Un marchand de canons

Au dernier étage de la maison, je découvre le collectionneur, dans un portrait peint par Kokoshka. C’est un certain Emil Georg Bührle, un allemand né à Pforzheim au Sud- Ouest de l’ Allemagne, un jeune homme sérieux qui étudie la littérature et la philosophie entre 1909 et 1911 et qui suit également des cours d’histoire de l’art à l’Université de Munich.

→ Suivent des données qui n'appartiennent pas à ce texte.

Lemma create_step registry w es entry : repr w registry es -> wf_ref (e_id entry) -> step_ok registry w es (OpCreate entry).
Proof.
  intros R Hid. pose proof (repr_heap _ _ _ R) as Hw.
  assert (Hrun : forall r registry' w', prx_ns_generic_registry_entry_create registry (generic_itf entry) w = Ok ((r, registry'), w') ->
            run (OpCreate entry) registry w = Ok ((Result r, registry'), w')).
  { intros r registry' w' E. cbn [run]. by rewrite (ns_bind_eq _ _ _ _ _ E). }
  unfold prx_ns_generic_registry_entry_create in Hrun.
  cbn [generic_itf prx_ns_entry_get_addr prx_ns_entry_get_cs prx_ns_entry_get_type prx_ns_entry_get_name prx_ns_entry_get_version] in Hrun.
  rewrite ref_copy in Hrun by done.
  destruct (find_entry_run _ w Hid _ _ (repr_at _ _ _ R) (repr_wf _ _ _ R)) as [[E Hn]|H].
  2: { destruct H as (l1 & a & l2 & es1 & e & es2 & E & _ & -> & He & _). rewrite (ns_bind_eq _ _ _ _ _ E) in Hrun.
       eapply step_code; [done|by apply Hrun|apply spec_exists; rewrite <- He; set_solver|by apply grown_none]. }
  rewrite (ns_bind_eq _ _ _ _ _ E) in Hrun. destruct (e_cs entry) as [cs|] eqn:Ecs.
  2: { assert (Ec : clone_cs None w = Ok (inr er_fault, w)) by by destruct w.
       rewrite (ns_bind_eq _ _ _ _ _ Ec) in Hrun. eapply step_code; [done|by apply Hrun|by apply spec_no_cs|by apply grown_none]. }
  destruct (clone_cs_run cs w) as (w1 & (H1 & H2 & H3) & [Ec|[Ec Hs]]); rewrite (ns_bind_eq _ _ _ _ _ Ec) in Hrun.
  all: assert (G1 : grown w w1 [] []) by (apply grown_none; rewrite ?H2; done).
  2: { eapply step_code; [done|by apply Hrun|by apply spec_no_memory|exact G1]. }
  destruct (entry_create_run (local_type (e_type entry)) (e_id entry) (prx_ns_generic_entry_get_name entry) (e_version entry) (Some cs) w1 Hid)
    as (w2 & [[En G2]|(En & Hs & G2)]); [by eapply grown_ok| |]; rewrite (ns_bind_eq _ _ _ _ _ En) in Hrun; pose proof (grown_trans _ _ _ _ _ _ _ Hw G1 G2) as G.
  2: { eapply step_code; [done|by apply Hrun|by apply spec_no_memory|exact G]. }
  cbn [app] in G. rewrite <- Ecs in G. fold (created entry) in G.
  destruct (repr_add registry w w2 es (fresh w1) (created entry) R Hn Hid G) as [R' O']. cbv zeta in Hrun. set (registry' := Registry _ _ _) in *.
  destruct (save_run registry' w2 _ (repr_at _ _ _ R')) as (rs & w3 & Es & S1 & S2 & S3). rewrite (ns_bind_eq _ _ _ _ _ Es) in Hrun.
  exists (Result er_ok), registry', w3, (Code er_ok), (es ++ [created entry]).
  split_and!; [by apply Hrun|by apply spec_create; [|exists cs]|by eapply repr_same|done|by eapply owned_same].
Qed.

Lemma remove_not_in l a : a ∉ l -> remove_entry l a = l.
Proof.
  unfold remove_entry. induction l as [|x l IH]; intros Ha; [done|]. rewrite filter_cons_True, IH by set_solver. done.
Qed.
Lemma remove_middle l1 a l2 : NoDup (l1 ++ a :: l2) -> remove_entry (l1 ++ a :: l2) a = l1 ++ l2.
Proof.
  intros Hnd. apply NoDup_app in Hnd as (_ & H1 & H2). apply NoDup_cons in H2 as [H2 _]. unfold remove_entry.
  rewrite filter_app, filter_cons_False by tauto. fold (remove_entry l1 a) (remove_entry l2 a).
  rewrite !remove_not_in; [done|done|]. intros Ha. apply (H1 a Ha). set_solver.
Qed.
Lemma nodup_middle {A} (k1 : list A) x k2 : NoDup (k1 ++ x :: k2) -> NoDup (k1 ++ k2).
Proof.
  intros Hnd. apply NoDup_app in Hnd as (H1 & H2 & H3). apply NoDup_cons in H3 as [_ H3]. apply NoDup_app.
  split_and!; [done| |done]. intros y Hy. specialize (H2 y Hy). set_solver.
Qed.

(** An entry is taken off the list and freed. *)
Lemma repr_remove w registry l1 a l2 es1 e es2 : repr w registry (es1 ++ e :: es2) -> entries registry = l1 ++ a :: l2 ->
  Forall2 (at_ w) l1 es1 -> Forall2 (at_ w) l2 es2 -> forall w', heap w' = delete a (heap w) -> fresh w' = fresh w ->
  let registry' := Registry (file_name registry) (l1 ++ l2) (num_entries registry - 1) in
  repr w' registry' (es1 ++ es2) /\ owned w registry w' registry' [].
Proof.
  intros R El F1 F2 w' Hh Hf registry'. pose proof (repr_dom _ _ _ a R) as Hdom. pose proof (fun x => repr_dom _ _ _ x R) as Hall.
  destruct R as [R1 R2 R3 R4 R5 R6]. rewrite El in *. pose proof R2 as (N1 & N2 & [N3 N4]%NoDup_cons)%NoDup_app.
  assert (Hkeep : forall x y, x <> a -> at_ w x y -> at_ w' x y). { intros x y Hx Hy. unfold at_. by rewrite Hh, lookup_delete_ne. }
  split.
  - split; cbn.
    + intros x Hx. rewrite Hh. rewrite Hf in Hx. destruct (decide (x = a)) as [->|Hne]; [apply lookup_delete_eq|].
      rewrite lookup_delete_ne by done. by apply R1.
    + by eapply nodup_middle.
    + rewrite R3, !zlen_app, zlen_cons. lia.
    + apply Forall2_app; (eapply Forall2_keep; [done|]); intros x y Hx; apply Hkeep; intros ->; [|done].
      apply (N2 a Hx). set_solver.
    + rewrite fmap_app, fmap_cons in R5. rewrite fmap_app. by eapply nodup_middle.
    + apply Forall_app in R6 as [R6 R7]. inversion R7; subst. by apply Forall_app.
  - split; cbn.
    + rewrite Hh, dom_delete_L. apply set_eq. intros x. specialize (Hall x). specialize (N2 x).
      rewrite El. destruct (decide (x ∈ l1)), (decide (x ∈ l2)), (decide (x = a)); set_solver.
    + intros x y Hx Hn. apply Hkeep; [|done]. intros ->. apply Hn. rewrite El. set_solver.
    + set_solver.
Qed.

Lemma delete_step registry w es entry : repr w registry es -> wf_ref (e_id entry) -> step_ok registry w es (OpDelete entry).
Proof.
  intros R Hid.
  assert (Hrun : forall r registry' h w', prx_ns_generic_registry_entry_delete registry (generic_itf entry) w = Ok ((r, registry', h), w') ->
            run (OpDelete entry) registry w = Ok ((Result r, registry'), w')).
  { intros r registry' h w' E. cbn [run]. by rewrite (ns_bind_eq _ _ _ _ _ E). }
  unfold prx_ns_generic_registry_entry_delete in Hrun. cbn [generic_itf prx_ns_entry_get_addr] in Hrun. rewrite ref_copy in Hrun by done.
  destruct (find_entry_run _ w Hid _ _ (repr_at _ _ _ R) (repr_wf _ _ _ R)) as [[E Hn]|H]; [rewrite (ns_bind_eq _ _ _ _ _ E) in Hrun|].
  { eapply step_code; [done|by eapply Hrun|by apply spec_not_there|by apply grown_none]. }
  destruct H as (l1 & a & l2 & es1 & e & es2 & E & El & -> & He & Ha & F1 & F2). rewrite (ns_bind_eq _ _ _ _ _ E) in Hrun.
  rewrite El, remove_middle in Hrun by (rewrite <- El; apply (repr_nodup _ _ _ R)). cbv zeta in Hrun. set (registry' := Registry _ _ _) in Hrun.
  destruct (save_run registry' w (es1 ++ es2)) as (rs & w1 & Es & S1 & S2 & S3); [by apply Forall2_app|]. rewrite (ns_bind_eq _ _ _ _ _ Es) in Hrun.
  assert (Ha1 : at_ w1 a e) by (unfold at_; by rewrite S1). rewrite (ns_bind_eq _ _ _ _ _ (load_run _ _ _ Ha1)), (ns_bind_eq _ _ _ _ _ (free_run _ _ _ Ha1)) in Hrun.
  destruct (repr_remove w registry l1 a l2 es1 e es2 R El F1 F2 (with_heap w1 (delete a (heap w1)))) as [R' O']; [cbn; by rewrite S1|done|].
  exists (Result er_ok), registry'. eexists _, (Code er_ok), (es1 ++ es2).
  split_and!; [by eapply Hrun|by eapply spec_delete|exact R'|done|exact O'].
Qed.


(** ** Updating an entry *)

Lemma load_all_freed l a w : a ∈ l -> heap w !! a = None -> load_all l w = UB.
Proof.
  intros Ha Hn. induction l as [|x l IH]; [set_solver|]. cbn [load_all]. unfold load, mbind, M_bind.
  destruct (heap w !! x) eqn:Ex; [|done]. cbn. rewrite IH; [done|]. set_solver.
Qed.
(** A search reads the entries up to the one it is for. *)
Lemma find_freed id a w l es : wf_ref id -> Forall2 (at_ w) l es -> Forall (fun e => wf_ref (e_id e)) es -> id ∉ e_id <$> es ->
  heap w !! a = None -> find_entry (l ++ [a]) id w = UB.
Proof.
  intros Hid Hl. induction Hl as [|x e l es Hx Hl IH]; intros Hwf Hn Ha; cbn [find_entry app].
  { unfold load, mbind, M_bind. by rewrite Ha. }
  rewrite (ns_bind_eq _ _ _ _ _ (load_run _ _ _ Hx)). inversion Hwf as [|? ? He Hwf']; subst.
  destruct (ref_value_semantics (e_id e) id He Hid) as [Heq _]. destruct (io_ref_equals _ _).
  - destruct Hn. rewrite <- (proj1 Heq eq_refl). set_solver.
  - apply IH; [done|set_solver|done].
Qed.
Lemma clone_cs_none w : clone_cs None w = Ok (inr er_fault, w).
Proof. by destruct w. Qed.

(** What is left when an update succeeds. *)
Lemma update_success registry w es entry registry' w' : repr w registry es -> wf_ref (e_id entry) ->
  prx_ns_generic_registry_entry_update registry (generic_itf entry) w = Ok ((er_ok, registry'), w') ->
  exists l1 a l2 es1 e es2 w2 b x, entries registry = l1 ++ a :: l2 /\ es = es1 ++ e :: es2 /\ e_id e = e_id entry /\
    Forall2 (at_ w) l1 es1 /\ Forall2 (at_ w) l2 es2 /\ grown w w2 [b] [x] /\ file_name registry = None /\
    w' = with_heap w2 (delete a (heap w2)) /\ entries registry' = (l1 ++ l2) ++ [a].
Proof.
  intros R Hid E. pose proof (repr_heap _ _ _ R) as Hw. unfold prx_ns_generic_registry_entry_update in E.
  cbn [generic_itf prx_ns_entry_get_addr prx_ns_entry_get_cs prx_ns_entry_get_type prx_ns_entry_get_name prx_ns_entry_get_version] in E.
  rewrite ref_copy in E by done.
  destruct (find_entry_run _ w Hid _ _ (repr_at _ _ _ R) (repr_wf _ _ _ R)) as [[Ef Hn]|H]; [by rewrite (ns_bind_eq _ _ _ _ _ Ef) in E|].
  destruct H as (l1 & a & l2 & es1 & e & es2 & Ef & El & -> & He & Ha & F1 & F2). rewrite (ns_bind_eq _ _ _ _ _ Ef) in E.
  destruct (e_cs entry) as [cs|]; [|by rewrite (ns_bind_eq _ _ _ _ _ (clone_cs_none w)) in E].
  destruct (clone_cs_run cs w) as (w1 & (H1 & H2 & H3) & [Ec|[Ec Hs]]); rewrite (ns_bind_eq _ _ _ _ _ Ec) in E; [|done].
  assert (G1 : grown w w1 [] []) by (apply grown_none; rewrite ?H2; done).
  destruct (entry_create_run (e_type entry) (e_id entry) (prx_ns_generic_entry_get_name entry) (e_version entry) (Some cs) w1 Hid)
    as (w2 & [[En G2]|(En & Hs & G2)]); [by eapply grown_ok| |]; rewrite (ns_bind_eq _ _ _ _ _ En) in E; [|done].
  pose proof (grown_trans _ _ _ _ _ _ _ Hw G1 G2) as G. cbn [app] in G.
  pose proof (repr_nodup _ _ _ R) as Hnd. rewrite El in Hnd. rewrite El, remove_middle in E by done. cbv zeta in E.
  set (reg := Registry _ _ _) in E. pose proof (grown_stays _ _ _ _ _ _ G Hw Ha) as Ha2.
  rewrite (ns_bind_eq _ _ _ _ _ (free_run _ _ _ Ha2)) in E. set (w3 := with_heap _ _) in E.
  unfold prx_ns_generic_registry_save in E. cbn [file_name reg] in E. destruct (file_name registry) as [fn|] eqn:Efn.
  { exfalso. unfold mbind, M_bind in E. cbn [entries reg] in E. rewrite (load_all_freed _ a w3) in E; [done|set_solver|apply lookup_delete_eq]. }
  injection E as <- <-. eexists l1, a, l2, es1, e, es2, w2, _, _. split_and!; done.
Qed.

Le beau-père envoie son gendre en Suisse où la société allemande vient d’acheter une entreprise de machines-outils à Oerlinken ; le gendre acquiert un brevet pour fabriquer un canon anti-aérien de 20 mm, le canon Becker, et devient vite propriétaire/dirigeant de l’entreprise. Les ingénieurs vont perfectionner l’arme avec l’aide financière du haut commandement à Berlin, le traité de Versailles interdisant la production de machines-outils en Allemagne. Ce canon léger, baptisé Oerlikon – du nom de la ville, Oerlinken – sera fabriqué en Suisse mais aussi aux Pays-Bas et en Suède, pays qualifiés de neutres à l’époque de l’entre-deux-guerres. Les affaires prospèrent pour Bührle qui livre ses canons non seulement aux pays neutres mais aussi aux français et aux anglais et cela sous le contrôle du gouvernement fédéral suisse.Incorporé au régiment de dragons de Brade pendant la Grande Guerre, il rencontrera à Magdebourg en 1919 Charlotte Schalke qui deviendra sa femme en 1920 après un an de fiançailles ; un enfant naîtra l’année suivante, Dieter. Charlotte est la fille d’un banquier qui possède des actions dans une entreprise de machines-outils à Magdebourg.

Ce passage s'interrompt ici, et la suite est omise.